Set down all the lines below, each one exactly as shown.

[Items from a data source]
◆ ◆ ◆

(* ===== verification/QueueProps.v ===== *)
(** * lib/queue.c: the properties of the circular queue *)
From S2P Require Import Prelude Machine Atomic Pmm Regions Heap Slob SlobProofs SlobProps Queue.

(** A queue of capacity 3 at address 4096 whose read cursor is 2 and which
    holds 7 and 8, the second one wrapped around to cell 0. *)
Definition demo_queue : pmm :=
  Pmm (Machine
    (wr 4 (4096 + 25) 8 (wr 4 (4096 + 33) 7 (wr 4 (4096 + 20) 2 (wr 4 (4096 + 16) 3
      (wr 8 (4096 + 8) (4096 + 25) (wr 4 (4096 + 4) 1 (wr 4 4096 2 (zeros 4096 37)))))))) [])
    0 0 0 [] 0 0 0 0 0 0 0 0.
Lemma demo_queue_at : queue_at (smem demo_queue) 4096 3 [7; 8].
Proof.
  split; [done| |by vm_compute|by vm_compute|by vm_compute|by vm_compute|by vm_compute| |by vm_compute].
  - change (smem demo_queue) with (mem (pmm_mach demo_queue)). cbn [demo_queue pmm_mach mem].
    repeat apply region_wr. apply region_zeros.
  - intros [|[|i]] v Hi; [injection Hi as <-; by vm_compute|injection Hi as <-; by vm_compute|done].
Qed.

(** C7: the circular buffer refines a bounded first-in first-out list. From
    any well-formed, unlocked queue, every sequence of writes and reads gives
    exactly the results of the abstract list of that capacity (a write to a
    full queue returns false and is dropped; a read returns the oldest value)
    and leaves a queue holding the abstract contents, touching no memory outside
    its own block; it halts exactly where the abstract run reads from an empty
    list. *)
Theorem queue_refines_fifo `{HasMachine St} q len os : forall items (s : St),
  queue_at (smem s) q len items -> Forall queue_op_ok os ->
  match spec_run len os items with
  | Some (rs, items') => exists s', queue_run q os s = Ret rs s' /\
      queue_at (smem s') q len items' /\
      (forall x, off_queue q len x -> smem s' !! x = smem s !! x)
  | None => exists s', queue_run q os s = Halted s'
  end.
Proof.
  induction os as [|o os IH]; intros items s Hq Hos; cbn [spec_run queue_run]; [by exists s|].
  apply Forall_cons in Hos as [Ho Hos]. pose proof (queue_do_ok q len items o s Hq Ho) as Hdo.
  destruct (spec_op len o items) as [[r items1]|]; cbn [mbind option_bind].
  - destruct Hdo as (s1 & E1 & Hq1 & Hsame1). rewrite (bind_ret_eq _ _ _ _ _ E1).
    specialize (IH items1 s1 Hq1 Hos). destruct (spec_run len os items1) as [[rs items2]|];
      cbn [mbind option_bind].
    + destruct IH as (s2 & E2 & Hq2 & Hsame2). exists s2. rewrite (bind_ret_eq _ _ _ _ _ E2).
      split_and!; [done|done|]. intros x Hx. by rewrite Hsame2, Hsame1.
    + destruct IH as (s2 & E2). exists s2. unfold mbind, M_bind. by rewrite E2.
  - destruct Hdo as (s1 & E1). exists s1. unfold mbind, M_bind. by rewrite E1.
Qed.

Lemma queue_refines_fifo_witness :
  exists s', queue_run 4096 [QWrite 9; QWrite 10; QRead; QRead; QWrite 11; QRead] demo_queue =
      Ret [QWrote true; QWrote false; QGot 7; QGot 8; QWrote true; QGot 9] s' /\
    queue_at (smem s') 4096 3 [11] /\
    (forall x, off_queue 4096 3 x -> smem s' !! x = smem demo_queue !! x).
Proof.
  apply (queue_refines_fifo 4096 3 [QWrite 9; QWrite 10; QRead; QRead; QWrite 11; QRead]
    [7; 8] demo_queue demo_queue_at).
  repeat (apply Forall_cons_2; [by vm_compute|]). by apply Forall_nil_2.
Defined.

(** Cqueue_create against the heap interface: a successful malloc makes it
    return a block of the heap whose fields are those of an empty queue of the
    requested capacity, but the lock byte keeps whatever that memory held.  If
    it is zero the block is an empty queue; if not, every read and every write
    spins for ever. *)
Theorem cqueue_create_lock_uninitialised `{Heap St} live (len q : Z) (s s1 : St) :
  heap live s -> 0 < len < 2 ^ 32 ->
  h_malloc (sizeof_CQueue + 4 * len) s = Ret q s1 -> q <> 0 ->
  exists s', cqueue_create len s = Ret q s' /\ heap ((q, sizeof_CQueue + 4 * len) :: live) s' /\
    if rd 1 (q + off_lock) (smem s1) =? 0 then queue_at (smem s') q len []
    else (forall v, exists t, cqueue_write q v s' = Spin t) /\ exists t, cqueue_read q s' = Spin t.
Proof.
  intros Hh Hlen E Hq.
  destruct (cqueue_create_ok live len q s s1 Hh Hlen E Hq) as (s' & E' & Hh' & Hr & Hz & Hb & _).
  exists s'. split_and!; [done|done|]. destruct (Z.eqb_spec (rd 1 (q + off_lock) (smem s1)) 0) as [Hz0|Hz0].
  - apply Hz. congruence.
  - apply cqueue_locked; [|congruence]. unfold_offs. mregion.
Qed.

(** The heap of [SlobProps] with a non-zero byte left where the lock of the
    first queue will be. *)
Definition dirty_mem : memory :=
  wr 1 (2 ^ 47 + 65536 + 8 + 24) 1 demo_mem.
Definition dirty : slob := demo_with dirty_mem.
Lemma dirty_heap : slob_heap_ns demo_nodes [] dirty.
Proof.
  apply demo_heap_with; [|apply region_wr, demo_regions|apply region_wr, demo_regions].
  split_and!; vm_compute; done.
Qed.

Lemma cqueue_create_lock_uninitialised_witness :
  let q := 65536 + 2 ^ 47 + 8 in
  exists s', cqueue_create 200 dirty = Ret q s' /\ slob_heap [(q, 825)] s' /\
    (forall v, exists t, cqueue_write q v s' = Spin t) /\ exists t, cqueue_read q s' = Spin t.
Proof.
  intros q.
  assert (Hb : match slob_malloc 825 dirty with
               | Ret _ s2 => rd 1 (q + off_lock) (smem s2) | _ => 0 end = 1) by (by vm_compute).
  assert (Hh : vmm_higher_half_offset (slob_pmm dirty) = 2 ^ 47) by done.
  pose proof dirty_heap as Hd. revert Hb Hh Hd. generalize dirty. intros d Hb Hh Hd.
  destruct (slob_malloc_ok demo_nodes [] d 825 Hd) as (s1 & E & _ & _ & _); [lia|lia|].
  cbn [nd_base] in E. rewrite Hh in E. rewrite E in Hb.
  destruct (cqueue_create_lock_uninitialised (H0 := slob_heap_instance) [] 200 q d s1)
    as (s' & E' & Hl & Hs); [by exists demo_nodes|lia|exact E|done|].
  exists s'. split; [exact E'|]. split; [exact Hl|]. by rewrite Hb in Hs.
Defined.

◆ ◆ ◆

TASK RESULT:
(* ===== verification/QueueProps.v ===== *)
(** * lib/queue.c: the properties of the circular queue *)
From S2P Require Import Prelude Machine Atomic Pmm Regions Heap Slob SlobProofs SlobProps Queue.

(** A queue of capacity 3 at address 4096 whose read cursor is 2 and which
    holds 7 and 8, the second one wrapped around to cell 0. *)
Definition demo_queue : pmm :=
  Pmm (Machine
    (wr 4 (4096 + 25) 8 (wr 4 (4096 + 33) 7 (wr 4 (4096 + 20) 2 (wr 4 (4096 + 16) 3
      (wr 8 (4096 + 8) (4096 + 25) (wr 4 (4096 + 4) 1 (wr 4 4096 2 (zeros 4096 37)))))))) [])
    0 0 0 [] 0 0 0 0 0 0 0 0.
Lemma demo_queue_at : queue_at (smem demo_queue) 4096 3 [7; 8].
Proof.
  split; [done| |by vm_compute|by vm_compute|by vm_compute|by vm_compute|by vm_compute| |by vm_compute].
  - change (smem demo_queue) with (mem (pmm_mach demo_queue)). cbn [demo_queue pmm_mach mem].
    repeat apply region_wr. apply region_zeros.
  - intros [|[|i]] v Hi; [injection Hi as <-; by vm_compute|injection Hi as <-; by vm_compute|done].
Qed.

(** C7: the circular buffer refines a bounded first-in first-out list. From
    any well-formed, unlocked queue, every sequence of writes and reads gives
    exactly the results of the abstract list of that capacity (a write to a
    full queue returns false and is dropped; a read returns the oldest value)
    and leaves a queue holding the abstract contents, touching no memory outside
    its own block; it halts exactly where the abstract run reads from an empty
    list. *)
Theorem queue_refines_fifo `{HasMachine St} q len os : forall items (s : St),
  queue_at (smem s) q len items -> Forall queue_op_ok os ->
  match spec_run len os items with
  | Some (rs, items') => exists s', queue_run q os s = Ret rs s' /\
      queue_at (smem s') q len items' /\
      (forall x, off_queue q len x -> smem s' !! x = smem s !! x)
  | None => exists s', queue_run q os s = Halted s'
  end.
Proof.
  induction os as [|o os IH]; intros items s Hq Hos; cbn [spec_run queue_run]; [by exists s|].
  apply Forall_cons in Hos as [Ho Hos]. pose proof (queue_do_ok q len items o s Hq Ho) as Hdo.
  destruct (spec_op len o items) as [[r items1]|]; cbn [mbind option_bind].
  - destruct Hdo as (s1 & E1 & Hq1 & Hsame1). rewrite (bind_ret_eq _ _ _ _ _ E1).
    specialize (IH items1 s1 Hq1 Hos). destruct (spec_run len os items1) as [[rs items2]|];
      cbn [mbind option_bind].
    + destruct IH as (s2 & E2 & Hq2 & Hsame2). exists s2. rewrite (bind_ret_eq _ _ _ _ _ E2).
      split_and!; [done|done|]. intros x Hx. by rewrite Hsame2, Hsame1.
    + destruct IH as (s2 & E2). exists s2. unfold mbind, M_bind. by rewrite E2.
  - destruct Hdo as (s1 & E1). exists s1. unfold mbind, M_bind. by rewrite E1.
Qed.

Lemma queue_refines_fifo_witness :
  exists s', queue_run 4096 [QWrite 9; QWrite 10; QRead; QRead; QWrite 11; QRead] demo_queue =
      Ret [QWrote true; QWrote false; QGot 7; QGot 8; QWrote true; QGot 9] s' /\
    queue_at (smem s') 4096 3 [11] /\
    (forall x, off_queue 4096 3 x -> smem s' !! x = smem demo_queue !! x).
Proof.
  apply (queue_refines_fifo 4096 3 [QWrite 9; QWrite 10; QRead; QRead; QWrite 11; QRead]
    [7; 8] demo_queue demo_queue_at).
  repeat (apply Forall_cons_2; [by vm_compute|]). by apply Forall_nil_2.
Defined.

(** Cqueue_create against the heap interface: a successful malloc makes it
    return a block of the heap whose fields are those of an empty queue of the
    requested capacity, but the lock byte keeps whatever that memory held.  If
    it is zero the block is an empty queue; if not, every read and every write
    spins for ever. *)
Theorem cqueue_create_lock_uninitialised `{Heap St} live (len q : Z) (s s1 : St) :
  heap live s -> 0 < len < 2 ^ 32 ->
  h_malloc (sizeof_CQueue + 4 * len) s = Ret q s1 -> q <> 0 ->
  exists s', cqueue_create len s = Ret q s' /\ heap ((q, sizeof_CQueue + 4 * len) :: live) s' /\
    if rd 1 (q + off_lock) (smem s1) =? 0 then queue_at (smem s') q len []
    else (forall v, exists t, cqueue_write q v s' = Spin t) /\ exists t, cqueue_read q s' = Spin t.
Proof.
  intros Hh Hlen E Hq.
  destruct (cqueue_create_ok live len q s s1 Hh Hlen E Hq) as (s' & E' & Hh' & Hr & Hz & Hb & _).
  exists s'. split_and!; [done|done|]. destruct (Z.eqb_spec (rd 1 (q + off_lock) (smem s1)) 0) as [Hz0|Hz0].
  - apply Hz. congruence.
  - apply cqueue_locked; [|congruence]. unfold_offs. mregion.
Qed.

(** The heap of [SlobProps] with a non-zero byte left where the lock of the
    first queue will be. *)
Definition dirty_mem : memory :=
  wr 1 (2 ^ 47 + 65536 + 8 + 24) 1 demo_mem.
Definition dirty : slob := demo_with dirty_mem.
Lemma dirty_heap : slob_heap_ns demo_nodes [] dirty.
Proof.
  apply demo_heap_with; [|apply region_wr, demo_regions|apply region_wr, demo_regions].
  split_and!; vm_compute; done.
Qed.

Lemma cqueue_create_lock_uninitialised_witness :
  let q := 65536 + 2 ^ 47 + 8 in
  exists s', cqueue_create 200 dirty = Ret q s' /\ slob_heap [(q, 825)] s' /\
    (forall v, exists t, cqueue_write q v s' = Spin t) /\ exists t, cqueue_read q s' = Spin t.
Proof.
  intros q.
  assert (Hb : match slob_malloc 825 dirty with
               | Ret _ s2 => rd 1 (q + off_lock) (smem s2) | _ => 0 end = 1) by (by vm_compute).
  assert (Hh : vmm_higher_half_offset (slob_pmm dirty) = 2 ^ 47) by done.
  pose proof dirty_heap as Hd. revert Hb Hh Hd. generalize dirty. intros d Hb Hh Hd.
  destruct (slob_malloc_ok demo_nodes [] d 825 Hd) as (s1 & E & _ & _ & _); [lia|lia|].
  cbn [nd_base] in E. rewrite Hh in E. rewrite E in Hb.
  destruct (cqueue_create_lock_uninitialised (H0 := slob_heap_instance) [] 200 q d s1)
    as (s' & E' & Hl & Hs); [by exists demo_nodes|lia|exact E|done|].
  exists s'. split; [exact E'|]. split; [exact Hl|]. by rewrite Hb in Hs.
Defined.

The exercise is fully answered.